Immediatamente scatta l’empatia, un rapporto fatto di fiducia e di rispetto reciproco: Vale si affida al Cav e prende la decisione che ogni componente del Centro aiuto alla vita vorrebbe sentirsi dire: “Voglio tenere il mio piccolo: aiutatemi. Regalerò a me, alla mia famiglia, a voi, ma soprattutto alla mia coscienza, un meraviglioso bambino”.

«Ascolto lei che si racconta – prosegue la volontaria - mi mostra felice la foto dei suoi tre bimbi, due sono gemelli, ancora molto piccoli. Piange: è commossa, sento la sua angoscia, non vorrebbe interrompere questa nuova gravidanza, il suo compagno non è in accordo, lei ha paura di non farcela a seguire un altro bimbo, si sono appena trasferiti da Milano».

“Ma voi potete aiutarmi?”

Eppure quel “Ma Voi potete aiutarmi?” la dice lunga: dice quanto Vale ami già il bimbo, ha solo il desiderio di sentirsi accompagnata, prende tempo e promette che manterrà i contatti. «Ci risentiamo più volte – racconta - lei in città è sola, i suoi giorni tra la casa e le corse per portare i bimbi al nido e alla materna. Valentina piano piano sente di essere sostenuta, si fida e si affida. Con vari colloqui al Cav le vengono proposti gli aiuti pensati per lei nel suo percorso: un sostegno economico mensile che protratto nei mesi le dà fiducia di poter affrontare le notevoli spese di alloggio e per la numerosa famiglia. Ogni due settimane riceve anche pacchi di generi alimentari». Vale ha tanto coraggio e si convince che ce la farà. Si organizza con visite al consultorio e ospedaliere.

L’odissea non è finita

La gravidanza procede bene. Non si abbatte, anche quando, nonostante l’estate caldissima, è spesso costretta ad accompagnare a Milano uno dei suoi gemelli per terapie mediche. «Ci sentiamo ogni giorno e lei per i suoi bimbi fa tutto il possibile».

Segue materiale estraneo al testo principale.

(* ===== verification/Control.v ===== *)
(** * Control: the control-plane messages (tp_control.c, tp_control_adapter.c)

    Consumers say hello, producers answer with a configuration, the driver and
    producers announce the regions of a stream, and producers describe their
    data.  The senders write these messages with the generated encoders; the
    decoders check the header, read the fixed block and then walk over the text
    themselves ([tp_decode_var_data]), handing out views into the fragment.
    [tp_control_fragment_handler] dispatches a fragment to the callbacks that are
    set.  Layouts are those of [schemas/wire-schema.xml]. *)

From Stdlib Require Import ZArith Lia Bool Ascii String.
From stdpp Require Import strings.
From S2P Require Import Prelude Sbe Uri Message Seqlock.
From S2P Require Import ConsumerManager.
From S2P Require Import Driver DriverMessages.

#[local] Open Scope Z_scope.
#[local] Open Scope list_scope.

(** ** The schema *)

Definition wire_schema_id : Z := 900.
Definition wire_schema_version : Z := 1.
Definition shmPoolAnnounce_template : Z := 1.
Definition consumerHello_template : Z := 2.
Definition consumerConfig_template : Z := 3.
Definition dataSourceAnnounce_template : Z := 7.
Definition dataSourceMeta_template : Z := 8.
Definition controlResponse_template : Z := 9.
Definition metaBlobAnnounce_template : Z := 10.
Definition metaBlobChunk_template : Z := 12.
Definition metaBlobComplete_template : Z := 13.
Definition shmPoolAnnounce_block : Z := 35.
Definition announcedPools_block : Z := 10.
Definition consumerHello_block : Z := 39.
Definition consumerConfig_block : Z := 18.
Definition dataSourceAnnounce_block : Z := 20.
Definition dataSourceMeta_block : Z := 16.
Definition attributes_block : Z := 0.
Definition controlResponse_block : Z := 12.
Definition metaBlobAnnounce_block : Z := 28.
Definition metaBlobChunk_block : Z := 16.
Definition metaBlobComplete_block : Z := 16.
Definition bool_values : list Z := [0; 1].
Definition mode_values : list Z := [1; 2].
Definition clockDomain_values : list Z := [1; 2].
Definition uint8_null : Z := 255.
Definition TP_CLOCK_DOMAIN_MONOTONIC : Z := 1.
Definition TP_CLOCK_DOMAIN_REALTIME_SYNCED : Z := 2.

Definition control_header (block template : Z) : item :=
  header_item block template wire_schema_id wire_schema_version.

(** ** What is sent *)

Record tp_consumer_hello_t := {
  he_stream_id : Z;
  he_consumer_id : Z;
  he_supports_shm : Z;
  he_supports_progress : Z;
  he_mode : Z;
  he_max_rate_hz : Z;
  he_expected_layout_version : Z;
  he_progress_interval_us : Z;
  he_progress_bytes_delta : Z;
  he_progress_major_delta_units : Z;
  he_descriptor_stream_id : Z;
  he_control_stream_id : Z;
  he_descriptor_channel : ptr chars;
  he_control_channel : ptr chars;
}.

Record tp_data_source_announce_t := {
  da_stream_id : Z;
  da_producer_id : Z;
  da_epoch : Z;
  da_meta_version : Z;
  da_name : ptr chars;
  da_summary : ptr chars;
}.

Record tp_meta_attribute_t := {
  ma_key : chars;
  ma_format : chars;
  ma_value : chars;
}.

Record tp_data_source_meta_t := {
  dm_stream_id : Z;
  dm_meta_version : Z;
  dm_timestamp_ns : Z;
  dm_attributes : list tp_meta_attribute_t;
}.

Record tp_meta_blob_announce_t := {
  ba_stream_id : Z;
  ba_meta_version : Z;
  ba_blob_type : Z;
  ba_total_len : Z;
  ba_checksum : Z;
}.

Record tp_meta_blob_chunk_t := {
  bc_stream_id : Z;
  bc_meta_version : Z;
  bc_offset : Z;
  bc_bytes : ptr chars;
}.

Record tp_meta_blob_complete_t := {
  bk_stream_id : Z;
  bk_meta_version : Z;
  bk_checksum : Z;
}.

Record tp_shm_pool_announce_pool_t := {
  ap_pool_id : Z;
  ap_pool_nslots : Z;
  ap_stride_bytes : Z;
  ap_region_uri : ptr chars;
}.

Record tp_shm_pool_announce_t := {
  an_stream_id : Z;
  an_producer_id : Z;
  an_epoch : Z;
  an_announce_timestamp_ns : Z;
  an_announce_clock_domain : Z;
  an_layout_version : Z;
  an_header_nslots : Z;
  an_header_slot_bytes : Z;
  an_header_region_uri : ptr chars;
  an_pools : ptr (list tp_shm_pool_announce_pool_t);
}.

Record tp_control_response_t := {
  cr_correlation_id : Z;
  cr_code : Z;
  cr_error_message : ptr chars;
}.

(** The text of a [put_X] with [strlen], or the empty text for NULL. *)
Definition text_of (s : ptr chars) : chars := default [] s.

Definition tp_control_strlen (value : ptr chars) : Z := Z.of_nat (length (text_of value)).

(** A channel and a stream identifier are given together or not at all. *)
Definition half_given (channel : chars) (stream_id : Z) : bool :=
  (negb (bool_decide (channel = [])) && (stream_id =? 0)) ||
  (bool_decide (channel = []) && negb (stream_id =? 0)).

Definition optional_u32 (v : Z) : Z := if v =? TP_NULL_U32 then TP_NULL_U32 else v.

Definition tp_consumer_send_hello (h : tp_consumer_hello_t) : res (list item) :=
  guard! negb (half_given (text_of (he_descriptor_channel h)) (he_descriptor_stream_id h)) else EINVAL in
  guard! negb (half_given (text_of (he_control_channel h)) (he_control_stream_id h)) else EINVAL in
  Ok [control_header consumerHello_block consumerHello_template;
      Block consumerHello_block
        [Write 0 4 (he_stream_id h); Write 4 4 (he_consumer_id h); Write 8 1 (he_supports_shm h);
         Write 9 1 (he_supports_progress h); Write 10 1 (he_mode h); Write 11 4 (he_max_rate_hz h);
         Write 15 4 (he_expected_layout_version h);
         Write 19 4 (optional_u32 (he_progress_interval_us h));
         Write 23 4 (optional_u32 (he_progress_bytes_delta h));
         Write 27 4 (optional_u32 (he_progress_major_delta_units h));
         Write 31 4 (he_descriptor_stream_id h); Write 35 4 (he_control_stream_id h)];
      Text (text_of (he_descriptor_channel h)); Text (text_of (he_control_channel h))].

(** Manager and application pass text; NULL is written as the empty text. *)
Definition tp_producer_send_consumer_config (c : tp_consumer_config_msg_t) : res (list item) :=
  Ok [control_header consumerConfig_block consumerConfig_template;
      Block consumerConfig_block
        [Write 0 4 (cf_stream_id c); Write 4 4 (cf_consumer_id c); Write 8 1 (cf_use_shm c);
         Write 9 1 (cf_mode c); Write 10 4 (cf_descriptor_stream_id c);
         Write 14 4 (cf_control_stream_id c)];
      Text (cf_payload_fallback_uri c); Text (cf_descriptor_channel c);
      Text (cf_control_channel c)].

Definition tp_producer_send_data_source_announce (a : tp_data_source_announce_t) : res (list item) :=
  Ok [control_header dataSourceAnnounce_block dataSourceAnnounce_template;
      Block dataSourceAnnounce_block
        [Write 0 4 (da_stream_id a); Write 4 4 (da_producer_id a); Write 8 8 (da_epoch a);
         Write 16 4 (da_meta_version a)];
      Text (text_of (da_name a)); Text (text_of (da_summary a))].
Lemma read_superblock_spec F r (Q : _ -> machine -> Prop) s :
  mapped (rn_region r) ->
  (forall t p', (forall R, accounted R (ma_process s) -> accounted R p') ->
     Q (Some (w_memory W t (rg_addr (rn_region r))))
       {| ma_state := ma_state s; ma_process := p'; ma_events := ma_events s |}) ->
  wp F (read_superblock W r) Q s.
Proof.
  intros Hm HQ. unfold read_superblock. destruct (Z.eqb_spec (rg_addr (rn_region r)) 0); [done|].
  wps. apply HQ. intros R. apply accounted_later.
Qed.

Lemma attach_region_spec F writable with_pid j r uri e put c p ev (Q : _ -> machine -> Prop) :
  (forall r' c, slots (put r' c) = <[j := rn_region r']> (slots c)) ->
  (forall r1 r2 c, put r2 (put r1 c) = put r2 c) ->
  slots c !! j = Some (rn_region r) -> free (rn_region r) -> accounted (slots c) p ->
  (forall r' p', accounted (slots (put r' c)) p' -> region_ready with_pid e r' ->
     Q (Ok tt) {| ma_state := put r' c; ma_process := p'; ma_events := ev |}) ->
  (forall err r' p', accounted (slots (put r' c)) p' ->
     Q (Err err) {| ma_state := put r' c; ma_process := p'; ma_events := ev |}) ->
  wp F (attach_region W writable with_pid r uri e put) Q
    {| ma_state := c; ma_process := p; ma_events := ev |}.
Proof.
  intros Hslots Hput Hj Hfree Ha HQ HE. unfold attach_region. wps.
  apply (map_region_spec F writable r j (slots c)); [done..| |].
  2:{ intros err r' p' Ha' _. cbn [fst snd]. wps. apply HE. by rewrite Hslots. }
  intros r' p' Ha' Hm Hlen. cbn [fst snd]. wps. apply read_superblock_spec; [done|].
  intros t p1 H1. cbn [ma_process ma_state ma_events] in *.
  destruct (Superblock.tp_shm_validate_superblock _ _) as [[]|err] eqn:Evalid; wps.
  2:{ apply HE. rewrite Hslots. by apply H1. }
  destruct with_pid; wps.
  2:{ apply HQ; [rewrite Hslots; by apply H1|]. split; [done|done|by exists t|done]. }
  apply read_superblock_spec; [done|]. intros t2 p2 H2. cbn [ma_process ma_state ma_events] in *.
  destruct (Superblock.tp_shm_read_pid _) as [pid|err] eqn:Ep; wps.
  - rewrite Hput. apply HQ; [rewrite Hslots; by apply H2, H1|]. split; [done|done|by exists t|by exists t2].
  - apply HE. rewrite Hslots. by apply H2, H1.
Qed.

Le cose non vanno poi così lisce: Vale subisce una brutta caduta, la gravidanza è a rischio. Ma lei si rialza: ce la fa anche questa volta. In autunno si presenta il problema di un trasloco: la loro abitazione è troppo costosa e per di più piccola. A novembre Vale è molto stanca e provata, viene ricoverata per esami di controllo e viene messa un po' a riposo, per il parto si decide per i primi di dicembre. Le viene consigliato un parto cesareo, ma lei chiede un parto naturale. E finalmente a dicembre nasce il bambino: pesa 3 chili e mezzo, il parto è stato naturale ma, ancora problemi per la mamma: problemi alla placenta, quindi di nuovo in sala operatoria.

Il Babbo Natale

L’odissea finalmente finisce: i giorni che si succedono vanno meglio, Vale allatta al seno e viene dimessa. «Sente vicina la nostra presenza – sottolinea - si sente accompagnata, nonostante le giornate intense con i 4 bimbi. Un volontario arriva da loro vestito da Babbo Natale e lei con il piccolo nel marsupio e i piccoli che fanno festa mette tanta tenerezza. In questi giorni sono stata da lei che guardando il suo piccolino mi ha detto: ”Se non ti avessi incontrato quel giorno e non avessi fatto una scelta diversa sarei morta anch’io”».

Il premio

La storia non è passata sotto silenzio: il Cav di Lonigo ha deciso di premiare la mamma nell'ambito del premio "Gigliola Giacomello" che ogni anno chiede segnalazioni di mamme che si sono distinte per coraggio e forza di volontà nella scelta di accettare una nuova vita nascente, superando le difficoltà della gestazione.

«Vorrei aggiungere un ultimo pensiero – conclude la vicepresidente del Cav Giovanna Bizzarri - Valentina ha avuto e sta continuando ad avere il sostegno e la vicinanza di Anna e Tiziana, le volontarie che la seguono e la sentono o la vedono spessissimo: settimana scorsa l'hanno aiutata a preparare la festa di compleanno del primogenito, ma posso testimoniare la ricchezza di affetto che da parte di tutta la famiglia di Valentina ricevono».